### WORK REQUEST
Write out the data exactly from its first line onward, ending with the line in which "(x x_lora_a grad_y : tensor A)" appears.

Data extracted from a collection
==*==
(** X12: the input gradient of [lora_backward] is the output gradient
    times the transpose of the same merged weight:
    [grad_x[r, t] = sum_o grad_y[r, o] * (Wq[o, t] + sum_q A[t, q] *
    B[q, o])].  It is the gradient of the layer that [lora_forward]
    computes. *)
Theorem lora_backward_merged_weight
  (w : packed) (qs : quant_state) (w_lora_a w_lora_b : tensor A)
  (x x_lora_a grad_y : tensor A)
  (batch : list nat) (s in_features out_features rank : nat) :
  shape (dequantize_nf4 w qs) = [out_features; in_features] ->
  shape w_lora_a = [in_features; rank] ->
  shape w_lora_b = [rank; out_features] ->
  shape x = batch ++ [s; in_features] ->
  shape x_lora_a = batch ++ [s; rank] ->
  shape grad_y = batch ++ [s; out_features] ->
  exists grad_A grad_B grad_x,
    lora_backward dequantize_nf4 w qs w_lora_a w_lora_b x x_lora_a grad_y
    = Ok (grad_A, grad_B, grad_x) /\
    forall row t, row < numel batch * s -> t < in_features ->
      entry grad_x in_features row t
      = dot out_features (entry grad_y out_features row)
          (fun o =>
             add (entry (dequantize_nf4 w qs) in_features o t)
                 (dot rank (entry w_lora_a rank t)
                      (fun q => entry w_lora_b out_features q o))).
Proof.
  intros Hw Ha Hb Hx Hxl Hg.
  destruct (lora_backward_run w qs w_lora_a w_lora_b x x_lora_a grad_y
              batch s in_features out_features rank Hw Ha Hb Hx Hxl Hg)
    as (gm & gA & gB & gx & Hrun & _ & _ & _ & Hgm & _ & _ & Hgx).
  exists gA, gB, gx. split; [assumption|].
  intros row t Hr Ht. rewrite (Hgx row t Hr Ht).
  rewrite (dot_ext rank (entry gm rank row) _
             (fun q => dot out_features (entry grad_y out_features row)
                         (fun o => entry w_lora_b out_features q o))
             (entry w_lora_a rank t))
    ; [| intros q Hq; now apply Hgm | intros; reflexivity].
  rewrite dot_dot_assoc, dot_add_r.
  apply dot_ext; [reflexivity|]. intros o _. f_equal. apply dot_comm.
Qed.

End LoRA_more.

(** Two tokens of two features against a base weight of three input
    features. *)
Lemma lora_forward_shape_errors_witness :
  lora_forward Demo.dequant tt tt Demo.lora_a Demo.lora_b (Some Demo.bias)
    (Tensor [2; 2] [1; 0; 0; 1]%Z)
  = Raise (RuntimeError MatmulMismatch).
Proof.
  apply (@lora_forward_shape_errors Z Z_Scalar unit unit Demo.dequant tt tt
           Demo.lora_a Demo.lora_b (Some Demo.bias)
           (Tensor [2; 2] [1; 0; 0; 1]%Z) [2] 2 3 2);
    [reflexivity | reflexivity | lia].
Defined.

Lemma lora_forward_zero_adapter_witness :
  exists output main lora_a_out,
    lora_forward Demo.dequant tt tt Demo.lora_a (Tensor [1; 2] [0; 0]%Z)
      (Some Demo.bias) Demo.x2
    = Ok (output, main, lora_a_out) /\
    shape output = shape main.
Proof.
  destruct (@lora_forward_zero_adapter Z Z_Scalar unit unit Demo.dequant
              Z_Exact Z.mul_0_r tt tt Demo.lora_a (Tensor [1; 2] [0; 0]%Z)
              (Some Demo.bias) Demo.x2 [2] 3 2 1)
    as (output & main & la & Hrun & Hs & _); try reflexivity.
  - intros bias E. injection E as <-. reflexivity.
  - exists output, main, la. split; assumption.
Defined.

Lemma lora_backward_zero_adapter_witness :
  exists grad_A grad_B grad_x,
    lora_backward Demo.dequant tt tt Demo.lora_a (Tensor [1; 2] [0; 0]%Z)
      Demo.x2 Demo.x2_lora_a Demo.grad2
    = Ok (grad_A, grad_B, grad_x) /\
    entry grad_A 1 0 0 = 0%Z.
Proof.
  destruct (@lora_backward_zero_adapter Z Z_Scalar unit unit Demo.dequant
              Z_Exact Z.mul_0_r tt tt Demo.lora_a (Tensor [1; 2] [0; 0]%Z)
              Demo.x2 Demo.x2_lora_a Demo.grad2 [] 2 3 2 1)
    as (gA & gB & gx & Hrun & HA & _); try reflexivity.
  exists gA, gB, gx. split; [assumption|].
  apply (HA 0 0 0); simpl; lia.
Defined.

Lemma lora_forward_merged_weight_witness :
  exists output main lora_a_out,
    lora_forward Demo.dequant tt tt Demo.lora_a Demo.lora_b
      (Some Demo.bias) Demo.x2
    = Ok (output, main, lora_a_out) /\
    entry output 2 0 0 = 102%Z.
Proof.
  destruct (@lora_forward_merged_weight Z Z_Scalar unit unit Demo.dequant
              Z_Exact Z.mul_0_r Z.mul_assoc Z.mul_add_distr_l tt tt
              Demo.lora_a Demo.lora_b (Some Demo.bias) Demo.x2 [2] 3 2 1)
    as (output & main & la & Hrun & Hout); try reflexivity.
  - intros bias E. injection E as <-. reflexivity.
  - exists output, main, la. split; [assumption|].
    rewrite (Hout 0 0) by (simpl; lia). reflexivity.
Defined.

Lemma lora_backward_merged_weight_witness :
  exists grad_A grad_B grad_x,
    lora_backward Demo.dequant tt tt Demo.lora_a Demo.lora_b
      Demo.x2 Demo.x2_lora_a Demo.grad2
    = Ok (grad_A, grad_B, grad_x) /\
    entry grad_x 3 0 0 = 2%Z.
Proof.
  destruct (@lora_backward_merged_weight Z Z_Scalar unit unit Demo.dequant
              Z_Exact Z.mul_0_r Z.mul_comm Z.mul_assoc Z.mul_add_distr_l tt tt
              Demo.lora_a Demo.lora_b Demo.x2 Demo.x2_lora_a Demo.grad2
              [] 2 3 2 1)
    as (gA & gB & gx & Hrun & Hx); try reflexivity.
  exists gA, gB, gx. split; [assumption|].
  rewrite (Hx 0 0) by (simpl; lia). reflexivity.
Defined.

Lemma lora_backward_rejects_vectors_witness :
  lora_backward Demo.dequant tt tt Demo.lora_a Demo.lora_b
    (Tensor [3] [1; 0; 0]%Z) (Tensor [1] [1]%Z) (Tensor [2] [1; 0]%Z)
  = Raise (RuntimeError NotAMatrix).
Proof.
  apply (@lora_backward_rejects_vectors Z Z_Scalar unit unit Demo.dequant
           tt tt Demo.lora_a Demo.lora_b
           (Tensor [3] [1; 0; 0]%Z) (Tensor [1] [1]%Z) (Tensor [2] [1; 0]%Z)
           3 2 1); reflexivity.
Defined.

(** Two sequences of one token each, and the same two tokens as a
    matrix. *)
Lemma lora_backward_batch_sum_witness :
  exists grad_A grad_B grad_x grad_A' grad_B' grad_x',
    lora_backward Demo.dequant tt tt Demo.lora_a Demo.lora_b
      Demo.x3 Demo.x3_lora_a Demo.grad3
    = Ok (grad_A, grad_B, grad_x) /\
    lora_backward Demo.dequant tt tt Demo.lora_a Demo.lora_b
      Demo.x2 Demo.x2_lora_a Demo.grad2
    = Ok (grad_A', grad_B', grad_x') /\
    shape grad_A' = [3; 1].
Proof.
  destruct (@lora_backward_batch_sum Z Z_Scalar unit unit Demo.dequant
              Z_Exact tt tt Demo.lora_a Demo.lora_b
              Demo.x3 Demo.x3_lora_a Demo.grad3 [2] 1 3 2 1)
    as (gA & gB & gx & gA' & gB' & gx' & Hrun & Hrun' & HsA & _);
    try reflexivity.
  exists gA, gB, gx, gA', gB', gx'.
  split; [exact Hrun|]. split; [exact Hrun'|]. exact HsA.
Defined.

(* ================================================================== *)
(** * Fused RMS normalization: launch parameters, whole tensors,
      scaling, the input gradient *)
(* ================================================================== *)

Module RMSNormMore.

Import RMSNorm RMSNormFacts.

(** ** [next_power_of_2] *)

(** When the bits of [n] from [k] down are set over a width [w] and
    none is set above [k], one step of the smear doubles the width. *)
Lemma filled_smear (k w s n : Z) :
  (0 <= k)%Z -> (0 < s <= w)%Z ->
  (forall i, 0 <= i -> k - w < i <= k -> Z.testbit n i = true)%Z /\
  (forall i, k < i -> Z.testbit n i = false)%Z ->
  (forall i, 0 <= i -> k - (w + s) < i <= k ->
     Z.testbit (Z.lor n (Z.shiftr n s)) i = true)%Z /\
  (forall i, k < i -> Z.testbit (Z.lor n (Z.shiftr n s)) i = false)%Z.
Proof.
  intros Hk Hs [Hlow Hhigh]. split.
  - intros i Hi Hr. rewrite Z.lor_spec, Z.shiftr_spec by lia.
    destruct (Z_lt_le_dec (k - w) i) as [Hin | Hout].
    + rewrite Hlow by lia. reflexivity.
    + rewrite (Hlow (i + s)%Z) by lia. apply orb_true_r.
  - intros i Hi. rewrite Z.lor_spec, Z.shiftr_spec by lia.
    rewrite !Hhigh by lia. reflexivity.
Qed.

Lemma filled_ones (k w n : Z) :
  (0 <= k < w)%Z ->
  (forall i, 0 <= i -> k - w < i <= k -> Z.testbit n i = true)%Z /\
  (forall i, k < i -> Z.testbit n i = false)%Z ->
  n = Z.ones (k + 1).
Proof.
  intros Hk [Hlow Hhigh]. apply Z.bits_inj'. intros i Hi.
  rewrite Z.testbit_ones by lia.
  destruct (Z_lt_le_dec k i) as [Hgt | Hle].
  - rewrite Hhigh by lia. symmetry.
    rewrite (proj2 (Z.leb_le 0 i)) by lia.
    apply Z.ltb_ge. lia.
  - rewrite Hlow by lia. symmetry.
    rewrite (proj2 (Z.leb_le 0 i)) by lia.
    apply Z.ltb_lt. lia.
Qed.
==*==
### TASK ANSWER
(** X12: the input gradient of [lora_backward] is the output gradient
    times the transpose of the same merged weight:
    [grad_x[r, t] = sum_o grad_y[r, o] * (Wq[o, t] + sum_q A[t, q] *
    B[q, o])].  It is the gradient of the layer that [lora_forward]
    computes. *)
Theorem lora_backward_merged_weight
  (w : packed) (qs : quant_state) (w_lora_a w_lora_b : tensor A)
  (x x_lora_a grad_y : tensor A)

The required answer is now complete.